Research and Development in Hyg Med 25.
Year 2000 - Vol. 1/2


Innovation in Drainage: Developments for the Future

The drainage of body secretions has seen continuous development over the past 2000 years. In the early days, Hippocrates used small metal tubes to drain the contents of abscesses. This technique was later improved upon by introducing gold and silver tubes for drainage. Currently, vacuum systems are in common use for postoperative drainage of wound secretions. However, this technique is not without complications. Advanced technologies must be applied to reduce the potential risks which are briefly summarized in the following.

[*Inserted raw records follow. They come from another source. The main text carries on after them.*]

(** The children of a visited node of a level above the last were
    visited. *)
Lemma visited_children level prefix tree cl :
  visited level prefix (level + 1) tree → (cl < level)%nat →
  let node := Z.shiftr prefix (Z.of_nat (level - cl)) in
  is_Some (tree !! (node, cl)) ∧
  is_Some (tree !! (Z.shiftl node 1, (cl + 1)%nat)) ∧
  is_Some (tree !! (Z.lor (Z.shiftl node 1) 1, (cl + 1)%nat)).
Proof.
  intros Hvis Hcl node.
  destruct (Hvis cl ltac:(lia)) as [Hn _].
  destruct (Hvis (cl + 1)%nat ltac:(lia)) as [Hm Hsib].
  split; [done|].
  assert (node = Z.shiftr (Z.shiftr prefix (Z.of_nat (level - (cl + 1)))) 1)
    as ->.
  { unfold node. rewrite Z.shiftr_shiftr by lia. f_equal. lia. }
  by destruct (children_cases
                 (Z.shiftr prefix (Z.of_nat (level - (cl + 1)))))
    as [[-> ->] | [-> ->]].
Qed.

Lemma path_prefix_returns level prefix tree acc :
  visited level prefix (level + 1) tree →
  path_prefix tree level prefix acc
  = Ok (acc ++ path_bytes tree level prefix).
Proof.
  intros Hvis. unfold path_prefix, path_bytes.
  assert (∀ n, (n ≤ level)%nat →
    for_each (path_level tree level prefix) (seq 0 n) acc
    = Ok (acc ++ mjoin ((λ cl,
            let node := Z.shiftr prefix (Z.of_nat (level - cl)) in
            encode_vec
              (vec_sub (y_in tree node cl)
                 (vec_add (y_in tree (Z.shiftl node 1) (cl + 1))
                    (y_in tree (Z.lor (Z.shiftl node 1) 1) (cl + 1)))))
         <$> seq 0 n))) as Hloop; [|by apply Hloop].
  induction n as [|n IH]; intros Hn.
  - simpl. by rewrite app_nil_r.
  - rewrite seq_S, for_each_snoc, IH by lia. cbn [mbind result_bind].
    destruct (visited_children level prefix tree n Hvis ltac:(lia))
      as (Hy & Hy0 & Hy1).
    unfold path_level.
    rewrite !lookup_y_Ok by done. cbn [mbind result_bind mret result_ret].
    rewrite fmap_app, join_app. cbn [fmap list_fmap mjoin list_join].
    by rewrite app_nil_r, app_assoc.
Qed.

Lemma path_returns level prefixes tree acc :
  (∀ p, p ∈ prefixes → visited level p (level + 1) tree) →
  for_each (path_prefix tree level) prefixes acc
  = Ok (acc ++ mjoin (path_bytes tree level <$> prefixes)).
Proof.
  revert acc. induction prefixes as [|p ps IH]; intros acc Hvis.
  - simpl. by rewrite app_nil_r.
  - cbn [for_each]. rewrite path_prefix_returns by (apply Hvis; left).
    cbn [mbind result_bind]. rewrite IH.
    + cbn [fmap list_fmap mjoin list_join]. by rewrite app_assoc.
    + intros q Hq. apply Hvis. by right.
Qed.

Lemma out_share_returns level prefixes tree :
  (∀ p, p ∈ prefixes → visited level p (level + 1) tree) →
  mapM (λ prefix, y ← lookup_y tree prefix level;
                  mret (if agg_id =? 0 then y else vec_neg y)) prefixes
  = Ok ((λ prefix, if agg_id =? 0 then y_in tree prefix level
                   else vec_neg (y_in tree prefix level)) <$> prefixes).
Proof.
  intros Hvis. apply mapM_Ok. intros p Hp.
  destruct (Hvis p Hp level ltac:(lia)) as [Hn _].
  rewrite Nat.sub_diag, Z.shiftr_0_r in Hn.
  by rewrite lookup_y_Ok.
Qed.
(** *** [eval], once its first loop is through *)

(** The result of [eval], read off the tree. *)
Definition eval_result (level : nat) (prefixes : list Z) (pi : bytes)
    (tree : Tree) : list F * list (list F) * bytes :=
  (let beta_share := vec_add (y_in tree 0 0) (y_in tree 1 0) in
   if agg_id =? 1 then vec_neg beta_share else beta_share,
   (λ prefix, if agg_id =? 0 then y_in tree prefix level
              else vec_neg (y_in tree prefix level)) <$> prefixes,
   pi ++ sha3_256 (mjoin (path_bytes tree level <$> prefixes))).

Lemma eval_unfold level prefixes :
  agg_id < SHARES → (level < BITS)%nat → NoDup prefixes →
  eval agg_id cws cs init_seed level prefixes binder
  = '(pi_proof, prefix_tree_share) ←
      for_each (eval_prefix agg_id cws cs init_seed level binder)
        prefixes (ROOT_PROOF, ∅);
    hashed ← for_each (path_prefix prefix_tree_share level) prefixes [];
    out_share ←
      mapM (λ prefix, y ← lookup_y prefix_tree_share prefix level;
                      mret (if agg_id =? 0 then y else vec_neg y))
           prefixes;
    y0 ← lookup_y prefix_tree_share 0 0;
    y1 ← lookup_y prefix_tree_share 1 0;
    mret (if agg_id =? 1 then vec_neg (vec_add y0 y1) else vec_add y0 y1,
          out_share, pi_proof ++ sha3_256 hashed).
Proof.
  intros Hagg Hlevel Hdup. unfold eval.
  rewrite (proj2 (Z.leb_gt _ _) Hagg).
  rewrite (proj2 (Nat.leb_gt _ _) Hlevel).
  apply size_list_to_set_NoDup in Hdup. by rewrite Hdup, Nat.eqb_refl.
Qed.
(** * study_adk: the dad-joke tool and the email output schema

    Two modules of the repository are embedded here:

    - [3-litellm-agent/litellm_agent/agent.py]: module initialisation
      (imports, the [LiteLlm] model built from the [OPENAI_KEY] environment
      variable, the [Agent]) and the tool function [get_dad_joke];
    - [4-structured-outputs/email_agent/agent.py]: the pydantic model
      [EmailContent] used as the agent's output schema.

    Python is embedded shallowly.  Module-level and function-level code runs
    in a state-and-exception monad over the interpreter state (process
    environment, module namespace, state of the random generator); a dict
    with string keys is a [gmap string _]; a list is a [list]. *)

From stdpp Require Import gmap strings list fin_maps.
From Stdlib Require Import ZArith QArith Ascii.

#[local] Set Warnings "-register-all".
#[local] Open Scope string_scope.
#[local] Open Scope nat_scope.

(** ** Python values and exceptions *)

Module Py.

(** A computation returns a value or raises. *)
Inductive result (E A : Type) :=
| Return (a : A)
| Raise (e : E).
Arguments Return {E A} a.
Arguments Raise {E A} e.

(** The exceptions the interpreter can raise in the embedded code. *)
Inductive exn :=
| NameError (name : string)
| AttributeError (attr : string)
| TypeError
| IndexError.

(** [LiteLlm(model=..., **kwargs)]: the wrapper keeps the model name and its
    keyword arguments for the later completion call and inspects neither.
    [api_key] is the only keyword the module passes; [None] is Python's
    [None]. *)
Record LiteLlm := {
  llm_model : string;
  api_key : option string
}.

(** [Agent(name=..., model=..., description=..., instruction=..., tools=...)];
    a tool is recorded by the name of its function. *)
Record Agent := {
  name : string;
  model : LiteLlm;
  description : string;
  instruction : string;
  tools : list string
}.

(** The values bound in a module namespace or built by the tool. *)
Inductive pyval :=
| VNone
| VStr (s : string)
| VList (l : list pyval)
| VModule (name : string)
| VClass (name : string)
| VFunction (name : string)
| VLiteLlm (m : LiteLlm)
| VAgent (a : Agent).

(** Whether a value is the module object called [name]. *)
Definition is_module (name : string) (v : pyval) : bool :=
  match v with
  | VModule n => String.eqb n name
  | _ => false
  end.

End Py.

Import Py.

(** ** 3-litellm-agent/litellm_agent/agent.py *)

Module LitellmAgent.

Section WithRandom.

(** The generator behind the [random] module: its state, and the draw
    [_randbelow n] that [random.choice] makes. *)
Context {Rng : Type}.
Variable randbelow : nat -> Rng -> nat * Rng.

(** Interpreter state: [os.environ], the module's global namespace, and the
    generator state. *)
Record State := {
  environ : gmap string string;
  globals : gmap string pyval;
  rng : Rng
}.

Definition M (A : Type) : Type := State -> result exn A * State.

Definition ret {A} (a : A) : M A := fun st => (Return a, st).

Definition raise {A} (e : exn) : M A := fun st => (Raise e, st).

Definition bind {A B} (m : M A) (k : A -> M B) : M B :=
  fun st =>
    match m st with
    | (Return a, st') => k a st'
    | (Raise e, st') => (Raise e, st')
    end.

#[global] Instance M_ret : MRet M := @ret.
#[global] Instance M_bind : MBind M := fun A B k m => bind m k.

(** [name = value] at module level. *)
Definition store_global (x : string) (v : pyval) : M unit :=
  fun st =>
    (Return tt,
     {| environ := environ st; globals := <[x := v]> (globals st); rng := rng st |}).

(** Reading a global name; an unbound name is a [NameError]. *)
Definition load_global (x : string) : M pyval :=
  fun st =>
    match globals st !! x with
    | Some v => (Return v, st)
    | None => (Raise (NameError x), st)
    end.

(** [os.getenv(key)]: the variable's value, [None] when it is unset. *)
Definition os_getenv (key : string) : M (option string) :=
  fun st => (Return (environ st !! key), st).

(** [seq[i]] on a list. *)
Definition getitem {A} (seq : list A) (i : nat) : result exn A :=
  match seq !! i with
  | Some x => Return x
  | None => Raise IndexError
  end.

(** [random.choice(seq)]: [IndexError] on an empty sequence, otherwise
    [seq[_randbelow(len(seq))]]. *)
Definition random_choice {A} (seq : list A) : M A :=
  fun st =>
    match length seq with
    | 0 => (Raise IndexError, st)
    | S _ as n =>
        let '(i, g) := randbelow n (rng st) in
        (getitem seq i,
         {| environ := environ st; globals := globals st; rng := g |})
    end.

(** The list literal of [get_dad_joke]; the function binds it to its local
    name [jokes] each time it runs. *)
Definition jokes : list string := [
  "Why did the chicken cross the road? To get to the other side!";
  "Why don't scientists trust atoms? Because they make up everything!";
  "Why did the scarecrow win an award? Because he was outstanding in his field!";
  "Why don't skeletons fight each other? They don't have the guts!";
  "Why did the bicycle fall over? Because it was two-tired!"
].

(** [def get_dad_joke()]: builds the local list and returns
    [random.choice(jokes)]; [random] is looked up in the module namespace. *)
Definition get_dad_joke : M pyval :=
  let jokes := VStr <$> jokes in
  random ← load_global "random";
  if is_module "random" random then random_choice jokes
  else raise (AttributeError "choice").

(** The module body, statement by statement. *)
Definition module_body : M unit :=
  store_global "os" (VModule "os");;
  store_global "random" (VModule "random");;
  store_global "Agent" (VClass "Agent");;
  store_global "LiteLlm" (VClass "LiteLlm");;
  (* model= LiteLlm(model= "gpt-4o-mini", api_key= os.getenv("OPENAI_KEY")) *)
  load_global "LiteLlm";;
  load_global "os";;
  key ← os_getenv "OPENAI_KEY";
  store_global "model"
    (VLiteLlm {| llm_model := "gpt-4o-mini"; api_key := key |});;
  (* def get_dad_joke(): ... *)
  store_global "get_dad_joke" (VFunction "get_dad_joke");;
  (* root_agent= Agent(...) *)
  load_global "Agent";;
  m ← load_global "model";
  load_global "get_dad_joke";;
  match m with
  | VLiteLlm m =>
      store_global "root_agent"
        (VAgent {| name := "litellm_agent";
                   model := m;
                   description := "Dad Joke Agent";
                   instruction := "
  You are a helpful assistant that can tell dad jokes.
  Only use the tool 'get_dad_joke' to tell dad jokes.
  ";
                   tools := ["get_dad_joke"] |})
  | _ => raise TypeError
  end.

(** Importing the module: the body runs in a namespace that holds none of
    the module's own names.  The names the interpreter itself puts there
    beforehand ([__name__], [__builtins__], ...) are not modelled: no
    statement of the module reads or writes them. *)
Definition module_init (env : gmap string string) (g : Rng)
  : result exn unit * State :=
  module_body {| environ := env; globals := ∅; rng := g |}.

(** [n] successive calls of the tool, with the values they return. *)
Fixpoint calls (n : nat) : M (list pyval) :=
  match n with
  | 0 => ret []
  | S n' =>
      v ← get_dad_joke;
      vs ← calls n';
      ret (v :: vs)
  end.

(** The states the interpreter goes through: after the import, and after
    each call of the tool, whatever it returned. *)
Inductive reachable : State -> Prop :=
| reachable_init env g st :
    module_init env g = (Return tt, st) -> reachable st
| reachable_call st r st' :
    reachable st -> get_dad_joke st = (r, st') -> reachable st'.

(** A value is a module-level constant when a global name is bound to it. *)
Definition module_level (st : State) (v : pyval) : Prop :=
  exists x, globals st !! x = Some v.

(** What the tool returns when the generator draws index [i]. *)
Definition joke_at (i : nat) : result exn pyval := getitem (VStr <$> jokes) i.

(** The indices [n] successive draws below [bound] give from the generator
    state [g], and the generator state they leave. *)
Fixpoint draws (bound n : nat) (g : Rng) : list nat :=
  match n with
  | 0 => []
  | S n' => fst (randbelow bound g) :: draws bound n' (snd (randbelow bound g))
  end.

Fixpoint advance (bound n : nat) (g : Rng) : Rng :=
  match n with
  | 0 => g
  | S n' => advance bound n' (snd (randbelow bound g))
  end.

End WithRandom.

(** The random source as a choice of index: the generator that draws [d],
    whatever bound it is asked. *)
Definition choose (d : nat) (n : nat) (g : unit) : nat * unit := (d, g).

(** What [get_dad_joke] returns, called after the import, when the random
    source chooses the index [d]. *)
Definition get_dad_joke_at (d : nat) : result exn pyval :=
  fst (get_dad_joke (choose d) (snd (module_init ∅ tt))).

(** Whether a call has returned the joke [j]. *)
Definition returns_joke (j : string) (r : result exn pyval) : bool :=
  match r with
  | Return (VStr s) => String.eqb s j
  | _ => false
  end.

(** The number of choices of index below [len(jokes)] on which
    [get_dad_joke] returns the joke [j], and the chance of [j] when every
    choice is equally likely. *)
Definition draws_giving (j : string) : nat :=
  length (List.filter (fun d => returns_joke j (get_dad_joke_at d))
            (seq 0 (length jokes))).

Definition probability (j : string) : Q :=
  Z.of_nat (draws_giving j) # Pos.of_nat (length jokes).

(** A generator for closed examples: its draws go round the indices in
    turn. *)
Definition round_robin (n : nat) (g : nat) : nat * nat := (g mod n, S g).

(** The state right after the import, with no environment variable set. *)
Definition imported : @State nat := snd (module_init ∅ 0).

End LitellmAgent.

Despite continual improvements being made in surgical techniques, the incidence of postoperative inflammation in trauma surgery and following orthopedic operations is reported at up to two percent in the literature. In addition to these severe disturbances of wound healing, complications such as postoperative swelling and hematoma, though less severe, also significantly affect the postoperative outcome. Swelling causes delayed mobilization which is associated with a pneumonia or thrombosis risk, especially in elderly patients.

True asepsis, gentle management of soft tissues, insertion and withdrawal of the drainage, and edema prophylaxis are essential requirements of osteosynthesis and have a significant impact on wound healing.

Though the incidence of hematoma was reduced by the introduction of vacuum drainage, hematoma and other disturbances of wound healing continue to be reported in the literature despite the proper use of the instrumentation, e.g. the reported incidence of postoperative hematoma after total endoprosthesis varies between 1.2 and 22 percent.

Some of the complications of common vacuum systems cannot be prevented, in fact they are caused by the systems. Complications typically relate to the applied vacuum, frequent change of bottles with ensuing infection risk, valve-like closure of the drain due to vital tissue being suctioned into the drain leading to postoperative hematoma.

Aside from the factors listed above, which offer microorganisms ideal feeding grounds and consequently reduce the probability of timely wound healing the use of common vacuum systems is associated with a number of additional infection risks:
  • from the viewpoint of hygiene the bottles used in vacuum drainage systems give rise to some concern related to errors in the sterilization process and subsequent handling of the bottles,
  • in some of the existing vacuum systems the product is quite likely to contain residual quantities of the sterilization gas or reaction products,
  • another medical risk is posed by vacuum systems, some of which are in common use today, in which the vacuum is reduced depending on make and storage time.

Based on these considerations the following requirements for drainage systems can be derived:
  • fully closed sterile system from insertion until withdrawal of the drain,
  • suction performance and vacuum of the closed system must be adjustable to suit different types of wounds and stages of healing,
  • cellular detritus and secretions must be completely drained for the entire period of application,
  • adequate internal wound surface adaptation without tissue damage,
  • minimal blood loss, and
  • unrestricted patient mobility and timely wound healing.

The DRAINTEC® technology complies with these requirements. This technology combines wound drainage, suction/irrigation drainage, and drainage-blood refusion systems The DRAINTEC® technology follows a very practical approach in that it thinks and develops according to the requirements of the wound and seeks to answer the question "what suits the wound best?". The DRAINTEC® technology offers the highest degree of safety in that it is a completely closed system from insertion until withdrawal of the drain which is controlled by the wound, i.e. the volume of secretions produced, and affords immediate mobilization of the patient thus promoting rapid wound healing.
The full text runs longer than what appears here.